America has upped the stakes in the battle to supply Nato with Northrop Grumman E-8C Joint Surveillance Target Attack Radar System (JSTARS) aircraft by offering a 74% offset deal to European industry participating in the $3billion project.

Northrop Grumman executives said at Paris yesterday that the US Government's new offer involved six aircraft and 24 ground stations, radar improvements and high technology industrial participation by a core of ten companies from six Nato countries.

The US would also provide up-front funding for the research and development on new enhanced, inverse and swathe synthetic aperture radar features required by Nato, while alliance countries bring their funding on-line.

 

Decide

Nato is scheduled to decide in November on the US proposal but the selection of JSTARS is meeting opposition in some European capitals, where rival national programmes are favoured.
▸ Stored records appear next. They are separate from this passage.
(** C8 does not hold with the unknown-network error for every run:
    with an ambiguous run-clients flag the error of an unknown network is
    that of the flag. *)
Lemma unknown_network_other_error :
  ~ In (network (Demo.custom "nonet" "" "" ["all"; "none"] false true))
      ["mainnet"; "goerli"; "sepolia"; "gnosis"; "chiado"]
  /\ snd (preRunCliCmd Demo.SupportedNetworks Demo.IsAddress
            Demo.ValidateLoggingFlag
            (Demo.custom "nonet" "" "" ["all"; "none"] false true))
     = Some (RunClientsFlagAmbiguousError ["all"; "none"])
  /\ RunClientsFlagAmbiguousError ["all"; "none"]
     <> UnknownNetworkError "nonet".
Proof.
  repeat split; try discriminate.
  simpl. intros [H|[H|[H|[H|[H|[]]]]]]; discriminate H.
Qed.

(** ** The JWT secret path *)

Lemma preRun_result
  (SupportedNetworks : error + list string) (IsAddress : string -> bool)
  (ValidateLoggingFlag : string -> option error) (f : Flags) :
  snd (preRunCliCmd SupportedNetworks IsAddress ValidateLoggingFlag f)
  = match validateRunClients (services f) with
    | inl err => Some err
    | inr _ =>
        match validateNetwork SupportedNetworks (network f) with
        | Some err => Some err
        | None =>
            match validateFeeRecipient IsAddress (feeRecipient f) with
            | Some err => Some err
            | None => ValidateLoggingFlag (loggingFlag f)
            end
        end
    end.
Proof.
  unfold preRunCliCmd.
  destruct (quickRun_keeps f) as (Hq & _). rewrite Hq.
  destruct (validateRunClients (services f)) as [e|svcs]; [reflexivity|].
  fold (afterRunClients svcs f).
  destruct (afterRunClients_keeps svcs f) as (K1 & K2 & _).
  rewrite K1, K2.
  destruct (validateNetwork SupportedNetworks (network f)); [reflexivity|].
  destruct (validateFeeRecipient IsAddress (feeRecipient f)); [reflexivity|].
  simpl. f_equal.
  unfold prepareCustomImages, afterRunClients, excludeValidator, quickRun.
  repeat match goal with
         | |- context [if ?b then _ else _] => destruct b
         end; reflexivity.
Qed.

Lemma jwtSecret_errors {W OrderedClients : Type}
  (C : Collaborators W OrderedClients) (st st' : St W) (es : list error) :
  jwtPath (st_flags st) <> "" ->
  jwtSecret C st = Some (Err es, st') ->
  exists e,
    es = [e] /\ snd (c_filepath_Abs C (jwtPath (st_flags st))) = Some e.
Proof.
  intros Hne. unfold jwtSecret, bind, getFlags, modifyFlags, check.
  destruct (jwtPath (st_flags st) =? "") eqn:He.
  - apply String.eqb_eq in He. contradiction.
  - simpl. destruct (filepath.IsAbs (jwtPath (st_flags st))).
    + destruct (snd (c_filepath_Abs C (jwtPath (st_flags st)))) as [e|].
      * intros E. injection E as <- _. now exists e.
      * discriminate.
    + discriminate.
Qed.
Jon Campbell, the company's Nato JSTARS programme manager, says the 'fast track' offer involves the delivery of two aircraft off the USAF production run direct to Nato beginning in late 2000.
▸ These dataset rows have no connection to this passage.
(** * Facts about the script *)

Section ScriptFacts.

Variable World : Type.
Variable cfg : config.
Variable ext : externals World.

Ltac run_monad :=
  unfold bind, ret, raise, lift, emit, set_csv, call, assign_halfspan_tmp,
    read_halfspan_tmp, open_write, open_append, writerow, getitem in *;
  simpl in *.

Lemma bind_eq {A B} (m : M World A) (k : A -> M World B) (st : pystate World) :
  bind m k st =
  match m st with
  | (Ok a, st') => k a st'
  | (Raise e, st') => (Raise e, st')
  end.
Proof. reflexivity. Qed.

Lemma open_append_eq (i : nat) (st : pystate World) :
  open_append i st =
  (Ok tt, {| world := world st; halfspan_tmp := halfspan_tmp st;
             csv_file := Some (contents (csv_file st));
             log := log st ++ [EvOpenAppend i] |}).
Proof. reflexivity. Qed.

Lemma writerow_eq (e : event) (r : row) (st : pystate World) :
  writerow e r st =
  (Ok tt, {| world := world st; halfspan_tmp := halfspan_tmp st;
             csv_file := Some (contents (csv_file st) ++ [r]);
             log := log st ++ [e] |}).
Proof. reflexivity. Qed.

Lemma emit_eq (e : event) (st : pystate World) :
  emit e st =
  (Ok tt, {| world := world st; halfspan_tmp := halfspan_tmp st;
             csv_file := csv_file st; log := log st ++ [e] |}).
Proof. reflexivity. Qed.

(** The indexing of lines 135-144 succeeds exactly when [row_at] has a row. *)
Lemma data_row_eq (name : string) (f : float) (out : analysis_out) (n : nat)
    (st : pystate World) :
  data_row name f out n st =
  (match row_at name f out n with Some r => Ok r | None => Raise IndexError end, st).
Proof.
  unfold data_row, row_at, obind. run_monad.
  repeat (match goal with
          | |- context [nth_error ?l n] => destruct (nth_error l n); simpl
          end; try reflexivity).
Qed.

(** The row loop writes the rows of [written], in order, and raises
    [IndexError] when [written] stops early. *)
Lemma row_loop_eq (i : nat) (name : string) (f : float) (out : analysis_out)
    (l : list nat) :
  forall (j : nat) (st : pystate World) (c : list row),
    csv_file st = Some c ->
    for_each (fun _ n => bind (data_row name f out n)
                           (fun r => writerow (EvWriteRow i n r) r)) j l st =
    ((if snd (written name f out l) then Ok tt else Raise IndexError),
     {| world := world st; halfspan_tmp := halfspan_tmp st;
        csv_file := Some (c ++ map snd (fst (written name f out l)));
        log := log st ++ map (row_event i) (fst (written name f out l)) |}).
Proof.
  induction l as [|n l IH]; intros j st c Hc.
  - simpl. unfold ret. destruct st; simpl in *. subst. now rewrite !app_nil_r.
  - simpl. rewrite !bind_eq, data_row_eq.
    destruct (row_at name f out n) as [r|] eqn:Er.
    + rewrite writerow_eq, Hc. simpl.
      erewrite IH by reflexivity. simpl.
      destruct (written name f out l) as [rs ok]. simpl.
      now rewrite <- !app_assoc.
    + simpl. destruct st; simpl in *. subst. now rewrite !app_nil_r.
Qed.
The third 'deliberate track' aircraft would be delivered in 2003 to full upgraded configuration and then the first two aircraft would be upgraded to the new standard.

The core working group of alliance companies involved in the plan to refurbish Boeing 707 airframes, install, test and commission equipment, includes Alenia, Alcatel, Daimler Benz Aerospace, British Aerospace, Fokker Aviation, Matra Cap Systems, Motorola, ESG, Computing Devices Canada and Computing Devices.

 

Split

The industrial participation is split on a 'national cost share equals national work share' basis. Company sources confirms that the new offer is based on the use of Pratt & Whitney JT3D-3Bs.
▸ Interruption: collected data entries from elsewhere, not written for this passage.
(** X23.  In the compiled arithmetic, for all positions, NaN and infinities
    included, the distance [FindClosestActor] returns is a finite number that
    is not negative: [MAX_FLT], or a computed distance less than [MAX_FLT].
    An actor whose distance is NaN or infinite is never the closest. *)
Theorem FindClosestActor_distance_finite :
  forall ActorArray : list (AActorPtr AActor),
    exists (found : bool) (out : Outputs spec_float AActor),
      FindClosestActor ActorLocation SourceLocation ActorArray []
        = Some ((found, out), live ActorArray)
      /\ B32.is_finite (OutClosestDistance out) = true
      /\ B32.is_nonneg (OutClosestDistance out) = true.
Proof.
  intros l. rewrite FindClosestActor_fold. cbn [app].
  do 2 eexists. split; [reflexivity |].
  destruct (@fold_step_improves _ _ _ ActorLocation SourceLocation _ l initial)
    as [-> | (a & _ & -> & Hlt)].
  - split; reflexivity.
  - cbn [OutClosestDistance] in *. apply b32_below_MAX_FLT_finite; [exact Hlt |].
    apply ieee_sqrt_nan_or_nonneg.
Qed.

End ClosestActorDistance.

Section ClosestActorArraysScenarios.

Local Open Scope flt_scope.

Lemma FindClosestActor_result_witness :
  exists (found : bool) (out : Outputs spec_float S5.Actor),
    FindClosestActor S5.Location S5.Source S5.Entities []
      = Some ((found, out), live S5.Entities)
    /\ (found = false -> out = initial)
    /\ (found = true ->
        exists a, In (Some a) S5.Entities
                  /\ out = mkOutputs (Some a) (DistanceTo S5.Location S5.Source a)
                  /\ (DistanceTo S5.Location S5.Source a <? MAX_FLT) = true).
Proof.
  exact (@FindClosestActor_result _ ieee _ S5.Location S5.Source _ S5.Entities).
Defined.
US President Bill Clinton, who visited the USAF JSTARS unit supporting Nato in Bosnia, is strongly backing the project, declaring it a 'key transatlantic co-operative initiative'.

US government officials recently began a tour of all Nato capitals to drum up support for the programme.

In Italy, Luxembourg and Norway they received a 'positive' welcome and they will be in Turkey today.

In spite of high-level US political backing, it is far from clear if Nato will back the programme, given its cost, but Bob Lockhart, the Pentagon's manager of international cooperative programmes, says: "We still have a long time to go."